On Tuesday the RCSU (Royal College of Science Union) celebrated the introduction to the next RCSU Science Challenge Competition with a launch event in the Sir Alexander Fleming Building.
As well as prospective entrants from Imperial and several secondary schools the event also played host to an influential panel of judges and speakers, including Professor Fay Dowker, Professor of Theoretical Physics and former student of Stephen Hawking, Baroness Eliza Manningham-Buller DCB, Chair of Imperial College Council and Former Director General of MI5, and Pallab Ghosh, BBC News Science Correspondent and former Felix Editor.

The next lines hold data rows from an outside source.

(** The values [load_settings] assigns when the file opens. *)
Definition defaultSettings : Settings :=
  {| sInterval := DEFAULT_SAMPLE_INTERVAL;
     deepSleepEnabled := true;
     touchCalibration := replicate 5 0;
     batteryCalibration := [Q2Qc (3 # 1); Q2Qc (42 # 10)];
     wifiSSID := [];
     wifiPassword := [];
     hotspotSSID := Arduino.lit "ESP32_TempLogger";
     hotspotPassword := Arduino.lit "12345678";
     hotspotEnabled := false;
     sensorNames := replicate (Z.to_nat MAX_SENSORS) [];
     sSensorCount := 1 |}.

(** [load_settings]: [cur] is the global [settings] before the call. *)
Definition load_settings (fs : Spiffs) (cur : Settings) : Settings :=
  if mountable fs then
    match settings_json fs with
    | Some _ => defaultSettings
    | None => cur
    end
  else cur.

End Lvgl.

(** * Theorems *)

Section RingFacts.
Import Tft.

(** [tracks r l]: the ring [r] holds what remains of the samples [l]
    (oldest first) that were appended since the ring was empty. *)
Definition tracks (r : Ring) (l : list TempData) : Prop :=
  length (dataBuffer r) = Z.to_nat DATA_BUFFER_SIZE /\
  dataBufferCount r = Z.min (Z.of_nat (length l)) DATA_BUFFER_SIZE /\
  dataBufferIndex r = Z.of_nat (length l) `mod` DATA_BUFFER_SIZE /\
  forall k : nat, (Z.of_nat k < dataBufferCount r) ->
    reverse l !! k = Some (slot (dataBuffer r) (backIndex r (Z.of_nat k))).

Lemma tracks_ring0 : tracks ring0 [].
Proof.
  split; [apply length_replicate|].
  repeat split. intros k Hk. simpl in Hk. lia.
Qed.

Lemma backIndex_mod (r : Ring) (n i : Z) :
  dataBufferIndex r = n `mod` DATA_BUFFER_SIZE ->
  0 <= i < DATA_BUFFER_SIZE ->
  backIndex r i = (n - i - 1) `mod` DATA_BUFFER_SIZE.
Proof.
  intros Hidx Hi. unfold backIndex, c_rem. rewrite Hidx.
  unfold DATA_BUFFER_SIZE in *.
  pose proof (Z.mod_pos_bound n 1000 ltac:(lia)).
  rewrite Z.rem_mod_nonneg by lia.
  replace (n `mod` 1000 - i - 1 + 1000) with ((n `mod` 1000 - (i + 1)) + 1 * 1000) by lia.
  rewrite Z_mod_plus_full, Zminus_mod_idemp_l. f_equal. lia.
Qed.

Lemma tracks_addToBuffer (r : Ring) (l : list TempData) (x : TempData) :
  tracks r l -> tracks (addToBuffer x r) (l ++ [x]).
Proof.
  intros (Hlen & Hcnt & Hidx & Hslots).
  assert (Hn : length (l ++ [x]) = S (length l)) by (rewrite length_app; simpl; lia).
  pose proof (Z.mod_pos_bound (Z.of_nat (length l)) DATA_BUFFER_SIZE ltac:(reflexivity)) as Hb.
  assert (Hidx' : dataBufferIndex (addToBuffer x r)
                  = Z.of_nat (length (l ++ [x])) `mod` DATA_BUFFER_SIZE).
  { simpl. unfold c_rem. rewrite Hidx, Hn, Z.rem_mod_nonneg by (unfold DATA_BUFFER_SIZE in *; lia).
    rewrite Nat2Z.inj_succ, <- Z.add_1_r, Zplus_mod_idemp_l. reflexivity. }
  assert (Hcnt' : dataBufferCount (addToBuffer x r)
                  = Z.min (Z.of_nat (length (l ++ [x]))) DATA_BUFFER_SIZE).
  { simpl. rewrite Hcnt, Hn. unfold DATA_BUFFER_SIZE.
    destruct (Z.ltb_spec (Z.min (Z.of_nat (length l)) 1000) 1000); lia. }
  split; [simpl; now rewrite length_insert|].
  split; [exact Hcnt'|]. split; [exact Hidx'|].
  intros k Hk. rewrite Hcnt' in Hk.
  rewrite (backIndex_mod _ (Z.of_nat (length (l ++ [x]))) _ Hidx')
    by (unfold DATA_BUFFER_SIZE in *; lia).
  rewrite reverse_snoc. unfold slot. simpl dataBuffer.
  rewrite Hidx, Hn, Nat2Z.inj_succ.
  destruct k as [|k].
  - simpl. f_equal.
    match goal with |- context [?a `mod` _] =>
      replace a with (Z.of_nat (length l)) by lia end.
    rewrite list_lookup_total_insert_eq; [reflexivity|].
    rewrite Hlen. unfold DATA_BUFFER_SIZE in *. lia.
  - simpl. rewrite Hn in Hk.
    rewrite list_lookup_total_insert_ne.
    + rewrite (Hslots k) by (rewrite Hcnt; unfold DATA_BUFFER_SIZE in *; lia).
      f_equal. unfold slot. f_equal. f_equal.
      rewrite (backIndex_mod _ (Z.of_nat (length l)) _ Hidx)
        by (unfold DATA_BUFFER_SIZE in *; lia).
      f_equal. lia.
    + intros Heq. apply Z2Nat.inj in Heq; try (apply Z.mod_pos_bound; reflexivity).
      unfold DATA_BUFFER_SIZE in *.
      set (n := Z.of_nat (length l)) in *.
      assert (Hd : (n - (Z.succ n - Z.of_nat (S k) - 1)) `mod` 1000 = 0).
      { rewrite Zminus_mod, Heq, Z.sub_diag. reflexivity. }
      replace (n - (Z.succ n - Z.of_nat (S k) - 1)) with (Z.of_nat (S k)) in Hd by lia.
      rewrite Z.mod_small in Hd by lia. lia.
Qed.

End RingFacts.

Section TftRing.
Import Tft.

(** The state after a series of calls of [readSensors]; an input is the
    clock and the readings of one call. *)
Definition runSensors (inputs : list (time_t * (Z -> float))) (st : Sketch) : Sketch :=
  foldl (fun st inp => readSensors (fst inp) (snd inp) st) st inputs.

(** The entries these calls append. *)
Definition samplesOf (sensorCount : Z) (inputs : list (time_t * (Z -> float)))
  : list TempData :=
  map (fun inp => newData sensorCount (fst inp) (snd inp)) inputs.

Lemma readSensors_ring now g st :
  ring (readSensors now g st) = addToBuffer (newData (sensorCount st) now g) (ring st).
Proof. unfold readSensors, saveData. simpl. now destruct (mounted (spiffs st)). Qed.

Lemma readSensors_sensorCount now g st :
  sensorCount (readSensors now g st) = sensorCount st.
Proof. unfold readSensors, saveData. simpl. now destruct (mounted (spiffs st)). Qed.

Lemma runSensors_sensorCount inputs st :
  sensorCount (runSensors inputs st) = sensorCount st.
Proof.
  revert st. induction inputs as [|inp inputs IH]; intros st; [reflexivity|].
  change (runSensors (inp :: inputs) st)
    with (runSensors inputs (readSensors inp.1 inp.2 st)).
  rewrite IH. apply readSensors_sensorCount.
Qed.

Lemma runSensors_tracks inputs st l :
  tracks (ring st) l ->
  tracks (ring (runSensors inputs st)) (l ++ samplesOf (sensorCount st) inputs).
Proof.
  revert st l. induction inputs as [|inp inputs IH]; intros st l Hl.
  - simpl. now rewrite app_nil_r.
  - change (runSensors (inp :: inputs) st)
      with (runSensors inputs (readSensors inp.1 inp.2 st)).
    simpl samplesOf.
    replace (l ++ newData (sensorCount st) inp.1 inp.2 :: samplesOf (sensorCount st) inputs)
      with ((l ++ [newData (sensorCount st) inp.1 inp.2]) ++
            samplesOf (sensorCount (readSensors inp.1 inp.2 st)) inputs)
      by (rewrite readSensors_sensorCount, <- app_assoc; reflexivity).
    apply IH. rewrite readSensors_ring. now apply tracks_addToBuffer.
Qed.

Lemma tracks_visitOrder r l :
  tracks r l -> visitOrder r = take (Z.to_nat (dataBufferCount r)) (reverse l).
Proof.
  intros (Hlen & Hcnt & Hidx & Hslots).
  apply list_eq. intros k. unfold visitOrder.
  rewrite list_lookup_fmap.
  destruct (decide (Z.of_nat k < dataBufferCount r)) as [Hk|Hk].
  - rewrite lookup_seqZ_lt by lia. simpl.
    rewrite lookup_take_lt by lia. now rewrite Hslots by lia.
  - rewrite lookup_seqZ_ge by lia. simpl.
    rewrite lookup_take_ge; [reflexivity|lia].
Qed.

Lemma tracks_latest r l x :
  tracks r (l ++ [x]) -> latest r = x.
Proof.
  intros (Hlen & Hcnt & Hidx & Hslots).
  specialize (Hslots O). rewrite reverse_snoc in Hslots. simpl in Hslots.
  rewrite length_app in Hcnt. simpl in Hcnt. unfold DATA_BUFFER_SIZE in Hcnt.
  specialize (Hslots ltac:(lia)). now injection Hslots.
Qed.

End TftRing.

Section LvglRing.
Import Lvgl.

Ltac lv_proj := cbn [data dataCount currentDataIndex dataOverflow sensorCount].

(** The arrays of [tempData] have their declared sizes. *)
Definition shaped (td : TempData) : Prop :=
  length (data td) = Z.to_nat MAX_SENSORS /\
  length (dataCount td) = Z.to_nat MAX_SENSORS /\
  length (currentDataIndex td) = Z.to_nat MAX_SENSORS /\
  length (dataOverflow td) = Z.to_nat MAX_SENSORS /\
  forall i : nat, (i < Z.to_nat MAX_SENSORS)%nat ->
    length (data td !!! i) = Z.to_nat MAX_DATA_POINTS.

(** [tracksCh td i l]: the ring of sensor [i] holds what remains of the
    readings [l] (oldest first) stored since it was empty. *)
Definition tracksCh (td : TempData) (i : nat) (l : list SensorData) : Prop :=
  dataCount td !!! i = Z.min (Z.of_nat (length l)) MAX_DATA_POINTS /\
  currentDataIndex td !!! i = Z.of_nat (length l) `mod` MAX_DATA_POINTS /\
  dataOverflow td !!! i = bool_decide (MAX_DATA_POINTS <= Z.of_nat (length l)) /\
  forall k : nat, Z.of_nat k < dataCount td !!! i ->
    reverse l !! k =
    Some ((data td !!! i) !!!
            Z.to_nat ((Z.of_nat (length l) - 1 - Z.of_nat k) `mod` MAX_DATA_POINTS)).

Lemma shaped_tempData0 n : shaped (tempData0 n).
Proof.
  unfold shaped, tempData0; lv_proj.
  rewrite !length_replicate. repeat split.
  intros i Hi. rewrite lookup_total_replicate_2 by exact Hi.
  apply length_replicate.
Qed.

Lemma tracksCh_tempData0 n i :
  (i < Z.to_nat MAX_SENSORS)%nat -> tracksCh (tempData0 n) i [].
Proof.
  intros Hi. unfold tracksCh, tempData0; lv_proj.
  rewrite !lookup_total_replicate_2 by exact Hi.
  repeat split. intros k Hk. simpl in Hk. lia.
Qed.

Lemma shaped_storeReading i t now td :
  shaped td -> shaped (storeReading i t now td).
Proof.
  intros (H1 & H2 & H3 & H4 & H5). unfold shaped, storeReading.
  lv_proj.
  repeat split.
  - now rewrite length_insert.
  - destruct (_ <? _); [now rewrite length_insert|assumption].
  - now rewrite length_insert.
  - destruct (_ <=? _); [now rewrite length_insert|assumption].
  - intros j Hj. rewrite list_lookup_total_insert.
    case_decide as Hd; [|now apply H5].
    rewrite length_insert. apply H5. destruct Hd as [-> _]. exact Hj.
Qed.

Lemma tracksCh_storeReading_other i t now td j l :
  j <> Z.to_nat i -> tracksCh td j l -> tracksCh (storeReading i t now td) j l.
Proof.
  intros Hne (H1 & H2 & H3 & H4).
  assert (Hc : dataCount (storeReading i t now td) !!! j = dataCount td !!! j).
  { unfold storeReading; lv_proj.
    destruct (_ <? _); [now rewrite list_lookup_total_insert_ne|reflexivity]. }
  unfold tracksCh. rewrite Hc.
  unfold storeReading; lv_proj.
  rewrite !list_lookup_total_insert_ne by congruence.
  repeat split; try assumption.
  destruct (_ <=? _); [now rewrite list_lookup_total_insert_ne|assumption].
Qed.

Lemma tracksCh_storeReading_same i t now td l :
  shaped td -> 0 <= i < MAX_SENSORS ->
  tracksCh td (Z.to_nat i) l ->
  tracksCh (storeReading i t now td) (Z.to_nat i)
           (l ++ [{| temperature := t; timestamp := now |}]).
Proof.
  intros (S1 & S2 & S3 & S4 & S5) Hi (H1 & H2 & H3 & H4).
  set (n := Z.of_nat (length l)) in *.
  assert (Hn : Z.of_nat (length (l ++ [{| temperature := t; timestamp := now |}])) = n + 1)
    by (rewrite length_app; simpl; lia).
  assert (Hin : (Z.to_nat i < Z.to_nat MAX_SENSORS)%nat) by lia.
  pose proof (Z.mod_pos_bound n MAX_DATA_POINTS ltac:(reflexivity)) as Hb.
  assert (Hmod : (n + 1) `mod` MAX_DATA_POINTS =
                 if MAX_DATA_POINTS <=? n `mod` MAX_DATA_POINTS + 1 then 0
                 else n `mod` MAX_DATA_POINTS + 1).
  { rewrite <- Zplus_mod_idemp_l. unfold MAX_DATA_POINTS in *.
    destruct (Z.leb_spec 1000 (n `mod` 1000 + 1)).
    - replace (n `mod` 1000 + 1) with 1000 by lia. reflexivity.
    - apply Z.mod_small. lia. }
  assert (Hc : dataCount (storeReading i t now td) !!! Z.to_nat i
               = Z.min (n + 1) MAX_DATA_POINTS).
  { unfold storeReading; lv_proj. rewrite H1. unfold MAX_DATA_POINTS in *.
    destruct (Z.ltb_spec (Z.min n 1000) 1000).
    - rewrite list_lookup_total_insert_eq by lia. lia.
    - rewrite H1. lia. }
  unfold tracksCh. rewrite Hc, Hn.
  unfold storeReading; lv_proj.
  rewrite !list_lookup_total_insert_eq by lia. rewrite H2.
  split; [reflexivity|]. split; [symmetry; exact Hmod|]. split.
  - unfold MAX_DATA_POINTS in *.
    destruct (Z.leb_spec 1000 (n `mod` 1000 + 1)) as [Hw|Hw].
    + rewrite list_lookup_total_insert_eq by lia.
      symmetry. apply bool_decide_eq_true_2.
      pose proof (Z.mod_le n 1000 ltac:(unfold n; lia) ltac:(lia)). lia.
    + rewrite H3. apply bool_decide_ext.
      split; [lia|]. intros Hge.
      destruct (decide (n = 999)) as [->|]; [|lia].
      change (999 `mod` 1000) with 999 in Hw. lia.
  - intros k Hk. rewrite reverse_snoc.
    destruct k as [|k].
    + simpl. f_equal.
      match goal with |- context [Z.to_nat (?a `mod` _)] =>
        replace a with n by lia end.
      rewrite list_lookup_total_insert_eq;
        [reflexivity|rewrite S5 by exact Hin; unfold MAX_DATA_POINTS in *; lia].
    + simpl. rewrite (H4 k) by (rewrite H1; unfold MAX_DATA_POINTS in *; lia).
      f_equal.
      match goal with |- context [<[_:=_]> _ !!! Z.to_nat (?a `mod` _)] =>
        replace a with (n - 1 - Z.of_nat k) by lia end.
      rewrite list_lookup_total_insert_ne; [reflexivity|].
      intros Heq. apply Z2Nat.inj in Heq; try (apply Z.mod_pos_bound; reflexivity).
      unfold MAX_DATA_POINTS in *.
      assert (Hd : (n - (n - 1 - Z.of_nat k)) `mod` 1000 = 0).
      { rewrite Zminus_mod, Heq, Z.sub_diag. reflexivity. }
      replace (n - (n - 1 - Z.of_nat k)) with (Z.of_nat (S k)) in Hd by lia.
      rewrite Z.mod_small in Hd by lia. lia.
Qed.

(** What one turn of [sensorTask] stores for sensor [j] when [n] sensors
    are polled. *)
Definition storedBy (n j : Z) (c : (Z -> float) * (Z -> time_t)) : list SensorData :=
  if bool_decide (0 <= j < n) && bool_decide (c.1 j <> DEVICE_DISCONNECTED_C)
  then [{| temperature := c.1 j; timestamp := c.2 j |}] else [].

The winners of the competition will be chosen separately from Imperial students and secondary school students. For the essay questions, the Imperial overall winner receives £1000 and a trip to CERN while each question winner received £400. For school essays, the overall winner wins £500 and a trip to CERN while the winners for each question receive £200. Instead, for the video question, the overall winner wins £1000 while the Imperial and School runner ups each receive £200.
At the launch event the audience were treated to short talks from each of the judges, who discussed the importance of communicating science to a wider audience and imparted several nuggets of wisdom to the captive audience.
The competition will be open to students from February 1 to March 3, 2014 and each entrant will be able to select a single question from the competition.
Questions:
“What does science tell us about the nature of time” — Prof. Fay Dowker (Essay: 800 words max)
“Write a letter to my five year old daughter, Charlotte, about how one or more areas of science, technology, engineering or medicine that fascinate you will have will have developed by the time she is at University and which subject you would encourage her to study and why” – Pallab Ghosh (Essay: 800 words max)
“How should we decide which species to prioritise for conservation?” — John Kudlick, Society of Biology (Essay: 800 words max)
“Explain a scientific concept in a 3-minute video-clip” — Dr. Jad Marrouche, Former RCSU President and current Imperial College research associate at CERN (Video: Answer via a video clip uploaded to YouTube with #RCSsciencechallenge).